Un danger de la différenciation. Dans sa recherche intitulée Ethical issues in Rehabilitation
Medicine, le Hastings Center a constaté que certaines catégories de personnes sont dépréciées en
raison de leur état physique et mental et que ce
phénomène est plus marqué dans une société qui
valorise la jeunesse, la vigueur et le travail assidu :
«In a society that places great value on youth, vigor,
and industriousness, and manifests an ongoing trust in
the power of science and medicine to reverse the effects
of disease and disability, there are powerful stigmas
and little prestige associated with patients who lack
both highly valued characteristics and the capacity for
cure».3 Une acceptation de la différenciation entre
personne humaine et non-personne humaine
procède dans le sens des valeurs de la beauté
physique et du rendement professionnel ou
économique. Or, ces valeurs ne sauraient prévaloir
sur la valeur plus fondamentale de la dignité
humaine.
Le document The Goals of Medicine identifie
quelques objectifs que devrait se fixer la médecine
contemporaine. L’un de ces objectifs consiste en
«the avoidance of premature death and the pursuit of
a peaceful death».4 Il ne s’agit pas de maintenir les
gens en vie pour la seule raison qu’on est capable de
les maintenir en vie, mais de préserver la vie de ceux
pour qui on peut le faire sans acharnement et sans
imposer un trop lourd fardeau au patient ou à la
société.
La conduite à tenir
Le Dr Clinicos doit refuser de traiter son patient sur
la base de la différenciation entre personne humaine
et non-personne humaine. Il expliquera ce point de
vue au frère de son patient, en insistant sur le caractère réductionniste de cette différenciation.

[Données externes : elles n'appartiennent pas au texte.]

Lemma walk_returns fuel c n root last : cursor_ok c → known last → 0 ≤ n ≤ 40 → todo c n < Z.of_nat fuel →
  calm (walk open_fuel malloc_ok flags fuel c n root last) walked_ok.
Proof using open_fuel_pos PO.
  revert c n root last. induction fuel as [|fuel IH]; intros c n root last Hc Hk Hn Ht; unfold todo in Ht.
  { pose proof (ck_len _ Hc). destruct (cu_pool c); unfold PATH_MAX in *; lia. }
  cbn [walk]. pose proof Hc as [Hkc Hh Hl]. case_bool_decide as Hnil; [by apply calm_ret|].
  pose proof (span_comp_spec (cu_rest c)) as Hr. destruct (span_comp (cu_rest c)) as [comp after], Hr as (Hr & _ & Ha).
  pose proof (comp_ne _ _ _ Hh Hnil Hr Ha) as Hne. destruct (_ && _); [by apply calm_ret|].
  eapply calm_seq; [by apply calm_stat|]. intros [r st]. destruct (negb (r =? 0)); [by apply calm_ret|].
  destruct (root && _).
  { destruct (cu_pool c) as [p|]; [|by apply calm_ret]. eapply calm_seq; [by apply calm_option|]. intros m. destruct (1 <? _)%nat; [by apply calm_ret|].
    apply IH; [by split|done|done|]. unfold todo. cbn. lia. }
  destruct (S_ISLNK (st_mode st)).
  { eapply calm_bind; [by apply calm_link|]. intros l Hlink. destruct (Z.ltb_spec 40 (n + 1)); [by apply calm_ret|]. destruct l as [e|link]; [by apply calm_ret|].
    destruct (follow c link after) as [w|c'] eqn:Hf; [apply calm_ret; unfold follow in Hf; destruct (PATH_MAX <=? _); [by injection Hf as <-|done]|].
    pose proof (follow_ok _ _ _ _ Hc Hlink Hf) as Hc'. apply IH; [done|done|lia|]. pose proof (ck_len _ Hc'). unfold todo, PATH_MAX in *. destruct (cu_pool c), (cu_pool c'); lia. }
  destruct (negb (S_ISDIR (st_mode st))); [apply calm_ret; by case_bool_decide|].
  destruct (next_ok c comp after Hc Hr Hne) as (Hc' & Hp' & Hl').
  assert (Hstep : ∀ root', calm (walk open_fuel malloc_ok flags fuel (next c comp after) n root' last) walked_ok).
  { intros root'. apply IH; [done..|]. unfold todo. rewrite Hp'. lia. }
  destruct (cu_pool c) as [p|] eqn:Hp; [eapply calm_seq; [apply calm_gets|intros rst; apply Hstep]|].
  eapply calm_bind; [apply calm_lookup|]. intros [m|] Hm; [|apply Hstep]. eapply calm_seq; [apply calm_gets|]. intros roots.
  case_bool_decide; [by apply calm_ret|].
  destruct (into_pool_ok (mp_pool m) c after) as (Hc2 & Hp2 & Hl2); [done|done|rewrite Hr, length_app in Hl; lia|].
  apply IH; [done..|]. unfold todo. rewrite Hp2. rewrite Hr, length_app in Ht. destruct comp; [done|]. cbn [length] in *. lia.
Qed.

Lemma finish_returns dir w : walked_ok w → calm (finish flags dir w) walked_ok.
Proof.
  destruct w as [e|c [p|]|]; cbn [finish]; intros Hw; try by apply calm_ret. destruct (_ && _) in |- *; [|by apply calm_ret].
  eapply calm_seq; [apply calm_option, Hw|]. intros m. destruct (_ <? _); by apply calm_ret.
Qed.

Lemma walk_path_returns at_ path : known (vr_pool at_) → calm (walk_path open_fuel malloc_ok flags at_ path) walked_ok.
Proof using open_fuel_pos PO.
  intros Hk. unfold walk_path. destruct path as [path0|]; [|by apply calm_ret]. cbn zeta. set (path := until_nul path0).
  eapply calm_seq; [by apply calm_stat|]. intros [r st]. destruct (negb (r =? 0)); [by apply calm_ret|].
  eapply (calm_seq _ _ (λ _, True)).
  { destruct (vr_pool at_); [|by apply calm_ret]. eapply calm_seq; [apply calm_gets|]. intros rst. by apply calm_ret. }
  intros root. destruct (Z.leb_spec PATH_MAX (Z.of_nat (length path))) as [|Hl]; [by apply calm_ret|]. case_bool_decide; [by apply calm_ret|].
  eapply calm_bind; [|intros w; apply finish_returns].
  assert (Hlen : Z.of_nat (length (trim path)) < PATH_MAX). { destruct (trim_prefix path) as (z & Hz & _). rewrite Hz, length_app in Hl. lia. }
  set (c := if is_slash _ then _ else _). destruct (at_start_ok c (trim path)) as (Hc & _ & _); [unfold c; by destruct (is_slash _)|done|].
  apply walk_returns; [done|done|lia|]. pose proof (ck_len _ Hc). unfold todo, walk_fuel, PATH_MAX in *. destruct (cu_pool (at_start c (trim path))); lia.
Qed.

(** The walk from a directory whose pool is in use meanwhile. *)
Definition walk_from (at_ : vfd_reference) (path : option cstring) : M hook_state walked :=
  (if bool_decide (is_Some (vr_pool at_)) then on_vfd (pool_acquire (vr_pool at_)) else mret tt);;
  w ← walk_path open_fuel malloc_ok flags at_ path;
  (if bool_decide (is_Some (vr_pool at_)) then on_vfd (pool_release (vr_pool at_)) else mret tt);;
  mret w.

Lemma walk_from_returns at_ path : known (vr_pool at_) → calm (walk_from at_ path) walked_ok.
Proof using open_fuel_pos PO.
  intros Hk. unfold walk_from. destruct (vr_pool at_) as [p|] eqn:Hp.
  - rewrite bool_decide_eq_true_2 by (by eexists). apply calm_within; [done|]. intros s Hok _. apply walk_path_returns; [by rewrite Hp|done].
  - rewrite bool_decide_eq_false_2 by (by intros []). eapply calm_seq; [by apply (calm_ret _ (λ _, True))|]. intros _.
    eapply calm_bind; [apply walk_path_returns; by rewrite Hp|]. intros w Hw. eapply calm_seq; [by apply (calm_ret _ (λ _, True))|]. intros _. by apply calm_ret.
Qed.

(** ** Paths without ".." *)

Definition plain (path : cstring) : Prop := ∀ a b, path ≠ a ++ cstr ".." ++ b.
Lemma plain_app_r a b : plain (a ++ b) → plain b.
Proof. intros H x y ->. apply (H (a ++ x) y). by rewrite <-!app_assoc. Qed.
Lemma plain_app_l a b : plain (a ++ b) → plain a.
Proof. intros H x y ->. apply (H x (y ++ b)). by rewrite <-!app_assoc. Qed.
Lemma plain_cons x y a : x ≠ "."%char ∨ y ≠ "."%char → plain (y :: a) → plain (x :: y :: a).
Proof.
  intros Hxy H [|z l] b Hab.
  - injection Hab as Hx Hy _. by destruct Hxy.
  - injection Hab as _ Hab. by apply (H l b).
Qed.
Lemma plain_join a b : plain a → plain b → tail_ok b → plain (a ++ b).
Proof.
  intros Ha Hb Ht. induction a as [|x a IH]; [done|]. pose proof (plain_app_r [x] a Ha) as Ha'. specialize (IH Ha'). destruct a as [|y a]; cbn [app] in *.
  - destruct Ht as [->|[c ->]]; [done|]. apply plain_cons; [by right|done].
  - apply plain_cons; [|done]. destruct (decide (x = "."%char)) as [->|]; [right|by left]. intros ->. by apply (Ha [] a).
Qed.

(** Links lead nowhere by "..". *)
Definition plain_links : Prop :=
  (∀ fd path n w, plain (sys_readlinkat fd path n w).1.2) ∧ (∀ p d path n w, plain (pm_readlinkat p d path n w).1.2).

Lemma link_at_plain c path s link s' : plain_links → link_at c path s = Ok (inr link) s' → plain link.
Proof.
  intros [Hs Hp]. unfold link_at. destruct (cu_pool c) as [p|].
  - intros (u & s1 & _ & ([n l] & s2 & (w & Hw)%pcall_ok & (v & s3 & _ & H)%bind_ok)%bind_ok)%bind_ok.
    destruct (n <? 0); [done|]. injection H as -> _. pose proof (Hp p (cu_dir c) path (PATH_MAX - 1) w) as H. by rewrite <-Hw in H.
  - intros ([n l] & s1 & Hw%hcall_ok & H)%bind_ok. destruct (n <? 0); [done|]. injection H as -> _.
    pose proof (Hs (cu_kernel c) path (PATH_MAX - 1) (vs_world (hs_vfd s))) as H. by rewrite <-Hw in H.
Qed.

Lemma span_plain path : plain path → plain (span_slashes path).2 ∧ plain (span_comp path).2 ∧ (span_comp path).1 ≠ cstr "..".
Proof.
  intros H. pose proof (span_slashes_spec path) as H1. pose proof (span_comp_spec path) as H2. destruct (span_slashes path) as [a q], (span_comp path) as [x y]. cbn.
  destruct H1 as (-> & _), H2 as (E2 & _). split; [by eapply plain_app_r|]. split; [rewrite E2 in H; by eapply plain_app_r|]. intros ->. by apply (H [] y).
Qed.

Les interventions auprès du patient pourront être
bienfaisantes si elles procèdent d’une préoccupation
pour l’ensemble de sa personne et de son état, incluant sa démence.

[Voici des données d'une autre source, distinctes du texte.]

Lemma safe_pool_check mu held p c nr : is_Some (pool_mount p) →
  safe mu held (r ← pool_call p c; check_errno exit_on_ENOTSUP r nr) (back mu held).
Proof. intros Hp. eapply safe_seq; [eapply safe_calm_back; by apply calm_pool_call|]. intros r. apply safe_check. Qed.

Lemma safe_send mu held where_ nr kernel pool : resolved_ok where_ → rp_error where_ = 0 → safe mu held (send exit_on_ENOTSUP where_ nr kernel pool) (back mu held).
Proof.
  intros Hr He. destruct (Hr He) as [Hk [path Hh]]. eapply safe_string; [done|]. destruct (rp_at_pool where_); [by apply safe_pool_check|apply safe_sys].
Qed.
Lemma safe_send_kernel mu held where_ nr kernel : resolved_ok where_ → rp_error where_ = 0 → safe mu held (send_kernel exit_on_ENOTSUP where_ nr kernel) (back mu held).
Proof.
  intros Hr He. destruct (Hr He) as [Hk [path Hh]]. eapply safe_string; [done|]. destruct (rp_at_pool where_); [apply safe_check|apply safe_sys].
Qed.

Lemma safe_with_at mu held fd k :
  (∀ r held', known (vr_pool r) → safe mu held' (k r) (back mu held')) → safe mu held (with_at fd k) (back mu held).
Proof.
  intros Hk. eapply safe_bind; [apply safe_at_ref|]. intros r mu' held' (-> & Hr & t & ->). eapply safe_seq; [by apply Hk|]. intros ret.
  eapply safe_bind; [by eapply safe_unref|]. intros u mu' held' [-> ->]. by apply safe_ret.
Qed.

Lemma safe_resolve mu held flags at_ path : known (vr_pool at_) → path_plain path →
  safe mu held (resolve_path open_fuel malloc_ok flags at_ path stack) (λ rp mu' held', resolved_ok rp ∧ back mu held rp mu' held').
Proof using open_fuel_pos stack_size links_plain PO. intros Hk Hp. by apply safe_calm, calm_resolve. Qed.

Lemma safe_with_path mu held fd path flags k : path_plain path →
  (∀ where_ held', resolved_ok where_ → rp_error where_ = 0 → safe mu held' (k where_) (back mu held')) →
  safe mu held (with_path open_fuel malloc_ok stack fd path flags k) (back mu held).
Proof using open_fuel_pos stack_size links_plain PO.
  intros Hp Hk. apply safe_with_at. intros r held' Hr. eapply safe_bind; [by apply safe_resolve|]. intros where_ mu' held'' [Hw [-> ->]].
  destruct (Z.eqb_spec (rp_error where_) 0); cbn [negb]; [by apply Hk|by apply safe_ret].
Qed.

Lemma safe_with_paths mu held fd0 path0 flags0 fd1 path1 flags1 k : path_plain path0 → path_plain path1 →
  (∀ old new held', resolved_ok old → rp_error old = 0 → resolved_ok new → rp_error new = 0 → safe mu held' (k old new) (back mu held')) →
  safe mu held (with_paths open_fuel malloc_ok stack fd0 path0 flags0 fd1 path1 flags1 k) (back mu held).
Proof using open_fuel_pos stack_size links_plain PO.
  intros Hp0 Hp1 Hk. eapply safe_bind; [apply safe_at_ref|]. intros r0 mu' held0 (-> & Hr0 & t0 & ->).
  eapply safe_bind; [apply safe_at_ref|]. intros r1 mu' held1 (-> & Hr1 & t1 & ->).
  eapply safe_bind; [by apply safe_resolve|]. intros old mu' held2 [Ho [-> ->]]. eapply safe_bind; [by apply safe_resolve|]. intros new mu' held2 [Hn [-> ->]].
  eapply safe_seq.
  - destruct (Z.eqb_spec (rp_error old) 0); cbn [negb]; [|by apply safe_ret]. destruct (Z.eqb_spec (rp_error new) 0); cbn [negb]; [|by apply safe_ret].
    case_bool_decide; [by apply safe_ret|by apply Hk].
  - intros ret. eapply safe_bind; [apply (safe_unref _ _ (tokens r1 t1 ++ held) r0 t0)|].
    + rewrite !app_assoc. by rewrite (Permutation_app_comm (tokens r1 t1)).
    + intros u mu' held2 [-> ->]. eapply safe_bind; [by eapply safe_unref|]. intros u' mu' held2 [-> ->]. by apply safe_ret.
Qed.

Lemma safe_lock held : safe false held lock_cwd (back true held).
Proof.
  intros s [H1 H2 H3 H4 H5 H6]. apply wp_bind, wp_gets, wp_bind, wp_assert; [by rewrite H6|]. apply wp_modify. exists true, held. split; [done|]. split; [|split; [exact (kp_count s s (reflexivity s))|done]].
  split; try done. destruct H2. by split.
Qed.
Lemma safe_unlock held : safe true held unlock_cwd (back false held).
Proof.
  intros s [H1 H2 H3 H4 H5 H6]. apply wp_bind, wp_gets, wp_bind, wp_assert; [done|]. apply wp_modify. exists false, held. split; [done|]. split; [|split; [exact (kp_count s s (reflexivity s))|done]].
  split; try done. destruct H2. by split.
Qed.

(** ** The hooks *)

Ltac guards := repeat match goal with |- safe _ _ (if ?b then mret _ else _) _ => destruct b; [by apply safe_ret|] end.
Ltac path_hook := guards; apply safe_with_path; [done|]; intros where_ held' Hr He; first [by apply safe_send|by apply safe_send_kernel].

La présence d’une démence ne doit pas avoir
pour effet qu’on cesse de maîtriser la douleur ou de
maintenir une bonne qualité de vie dans les circonstances. Par contre, sauf situation particulière, les
traitements de prolongation de vie ne seraient pas
indiqués.
Il y a nécessité de toujours dispenser de bons
soins de base ainsi que les soins palliatifs requis.
Références
1. Grand usuel Larousse; dictionnaire encyclopédique. Volume 4, LarousseBordas, Paris, 1997, p. 5623.

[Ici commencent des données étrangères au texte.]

Lemma primal_value_unfold (r : solution) :
  match sol_primal r with Some a => NDArray a | None => PyNone end = primal_value r.
Proof. reflexivity. Qed.

Lemma flow_step (j : nat) (w : world L) :
  inv j w -> flow j w -> j < N ->
  match iteration (S j) w with
  | (Returned _, w') => flow (S j) w'
  | (Raised e, w') => stopped (S j) w'
  end.
Proof.
  intros Hinv [Hfirst Hlink Hsolved Hkept Hzeros] HjN.
  pose proof (inv_residual _ _ _ _ Hinv) as Hr.
  pose proof (inv_calls _ _ _ _ Hinv) as Hc.
  pose proof (inv_Y0 _ _ _ _ Hinv) as HY0.
  unfold iteration, build_objective, bind, get_globals, put_globals, ret, raise,
    log, print, call_solver.
  pose proof (parity_succ j) as Hsucc.
  destruct (S j mod 2 =? 1) eqn:Hpar; simpl.
  - (* odd: the fixed operand is [Y] *)
    assert (Hj2 : (j mod 2 =? 1) = false).
    { destruct (j mod 2 =? 1); [discriminate | reflexivity]. }
    clear Hsucc.
    pose (P := {| obj := {| target := ns_A (globals w); left := ns_Y (globals w);
                            right := CpVariable (ns_k (globals w), ns_n (globals w)) None |};
                  constraints :=
                    [GeZero (CpVariable (ns_k (globals w), ns_n (globals w)) None)] |}).
    assert (Hfirst' : forall out,
               starts_from (ns_Y_init g0)
                 (solver_calls (trace w) ++ [(P, scs_args, out)])).
    { intros out. apply starts_from_snoc; [exact Hfirst |].
      simpl. intros Hlen. unfold call in Hlen. apply HY0. lia. }
    assert (Hlink' : forall out,
               linked (solver_calls (trace w) ++ [(P, scs_args, out)])).
    { intros out. apply linked_snoc; [exact Hlink |].
      simpl. intros p a r Hlen Hlook. unfold call in *. rewrite Hc in *.
      unfold fixed_operand. rewrite Hpar. simpl.
      destruct (Hsolved Hlen) as (p0 & r0 & Hcall & Hsf & _).
      rewrite Hcall in Hlook. injection Hlook as <- <- <-.
      unfold solved_factor in Hsf. rewrite Hj2 in Hsf. injection Hsf as ->.
      reflexivity. }
    destruct (validate L _) as [msg |] eqn:Hval; simpl.
    + split; simpl.
      * rewrite solver_calls_app. simpl. rewrite app_nil_r. exact Hfirst.
      * rewrite solver_calls_app. simpl. rewrite app_nil_r. exact Hlink.
      * intros idx H1 H2. apply Hzeros; lia.
    + destruct (solve L _ _ _) as [out s'] eqn:Hsolve; simpl.
      destruct out as [r | msg]; simpl.
      * unfold store_solution. rewrite Hpar. simpl.
        destruct (negb _) eqn:Hst; simpl.
        -- split; simpl.
           ++ rewrite !solver_calls_app. simpl. rewrite app_nil_r. apply Hfirst'.
           ++ rewrite !solver_calls_app. simpl. rewrite app_nil_r. apply Hlink'.
           ++ intros idx H1 H2. apply Hzeros; lia.
        -- rewrite setitem_in_range by (simpl; lia). simpl.
           replace (j - 0) with j by lia.
           split; simpl.
           ++ rewrite !solver_calls_app. simpl. rewrite app_nil_r. apply Hfirst'.
           ++ rewrite !solver_calls_app. simpl. rewrite app_nil_r. apply Hlink'.
           ++ intros _. exists P, r. replace (j - 0) with j by lia.
              split; [| split].
              ** rewrite !solver_calls_app. simpl. rewrite app_nil_r.
                 apply lookup_snoc. exact Hc.
              ** unfold solved_factor. rewrite Hpar. reflexivity.
              ** reflexivity.
           ++ intros Hge. destruct (Hsolved ltac:(lia)) as (p0 & r0 & Hcall & Hsf & _).
              exists p0, r0. split.
              ** rewrite !solver_calls_app. simpl. rewrite app_nil_r.
                 apply lookup_app_l_Some. exact Hcall.
              ** unfold kept_factor. rewrite Hpar. simpl.
                 unfold solved_factor in Hsf. rewrite Hj2 in Hsf. exact Hsf.
           ++ intros idx H1 H2.
              rewrite list_lookup_insert_ne by lia. apply Hzeros; lia.
      * split; simpl.
        -- rewrite !solver_calls_app. simpl. rewrite app_nil_r. apply Hfirst'.
        -- rewrite !solver_calls_app. simpl. rewrite app_nil_r. apply Hlink'.
        -- intros idx H1 H2. apply Hzeros; lia.
  - (* even: the fixed operand is [X], solved by the iteration before *)
    assert (Hj2 : (j mod 2 =? 1) = true).
    { destruct (j mod 2 =? 1); [reflexivity | discriminate]. }
    clear Hsucc.
    assert (Hj : 1 <= j) by (apply odd_first; exact Hpar).
    destruct (Hsolved Hj) as (p0 & r0 & Hcall & Hsf & _).
    unfold solved_factor in Hsf. rewrite Hj2 in Hsf.
    rewrite Hsf. simpl.
    pose (P := {| obj := {| target := ns_A (globals w);
                            left := CpVariable (ns_m (globals w), ns_k (globals w)) None;
                            right := primal_value r0 |};
                  constraints :=
                    [GeZero (CpVariable (ns_m (globals w), ns_k (globals w)) None)] |}).
    assert (Hfirst' : forall out,
               starts_from (ns_Y_init g0)
                 (solver_calls (trace w) ++ [(P, scs_args, out)])).
    { intros out. apply starts_from_snoc; [exact Hfirst |].
      intros Hlen. unfold call in Hlen. lia. }
    assert (Hlink' : forall out,
               linked (solver_calls (trace w) ++ [(P, scs_args, out)])).
    { intros out. apply linked_snoc; [exact Hlink |].
      simpl. intros p a r Hlen Hlook. unfold call in *. rewrite Hc in *.
      unfold fixed_operand. rewrite Hpar. simpl.
      rewrite Hcall in Hlook. injection Hlook as <- <- <-. reflexivity. }
    destruct (validate L _) as [msg |] eqn:Hval; simpl.
    + split; simpl.
      * rewrite solver_calls_app. simpl. rewrite app_nil_r. exact Hfirst.
      * rewrite solver_calls_app. simpl. rewrite app_nil_r. exact Hlink.
      * intros idx H1 H2. apply Hzeros; lia.
    + destruct (solve L _ _ _) as [out s'] eqn:Hsolve; simpl.
      destruct out as [r | msg]; simpl.
      * unfold store_solution. rewrite Hpar. simpl.
        destruct (negb _) eqn:Hst; simpl.
        -- split; simpl.
           ++ rewrite !solver_calls_app. simpl. rewrite app_nil_r. apply Hfirst'.
           ++ rewrite !solver_calls_app. simpl. rewrite app_nil_r. apply Hlink'.
           ++ intros idx H1 H2. apply Hzeros; lia.
        -- rewrite setitem_in_range by (simpl; lia). simpl.
           replace (j - 0) with j by lia.
           split; simpl.
           ++ rewrite !solver_calls_app. simpl. rewrite app_nil_r. apply Hfirst'.
           ++ rewrite !solver_calls_app. simpl. rewrite app_nil_r. apply Hlink'.
           ++ intros _. exists P, r. replace (j - 0) with j by lia.
              split; [| split].
              ** rewrite !solver_calls_app. simpl. rewrite app_nil_r.
                 apply lookup_snoc. exact Hc.
              ** unfold solved_factor. rewrite Hpar. reflexivity.
              ** reflexivity.
           ++ intros Hge. exists p0, r0. split.
              ** rewrite !solver_calls_app. simpl. rewrite app_nil_r.
                 apply lookup_app_l_Some. exact Hcall.
              ** unfold kept_factor. rewrite Hpar. simpl. exact Hsf.
           ++ intros idx H1 H2.
              rewrite list_lookup_insert_ne by lia. apply Hzeros; lia.
      * split; simpl.
        -- rewrite !solver_calls_app. simpl. rewrite app_nil_r. apply Hfirst'.
        -- rewrite !solver_calls_app. simpl. rewrite app_nil_r. apply Hlink'.
        -- intros idx H1 H2. apply Hzeros; lia.
Qed.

2. Pascal, B : Pensées. Dans : Oeuvres complètes. Gallimard, La Pléiade,
Paris, 1954, p. 1156-1157.
3. Hastings Center. Ethnical and Policy Issues in Rehabilitation Medicine
(rapport). Août-septembre 1987, p. 3.
4. Hastings Center. Ethnical and Policy Issues in Rehabilitation Medicine
(rapport). Août-septembre 1987, p. S 13.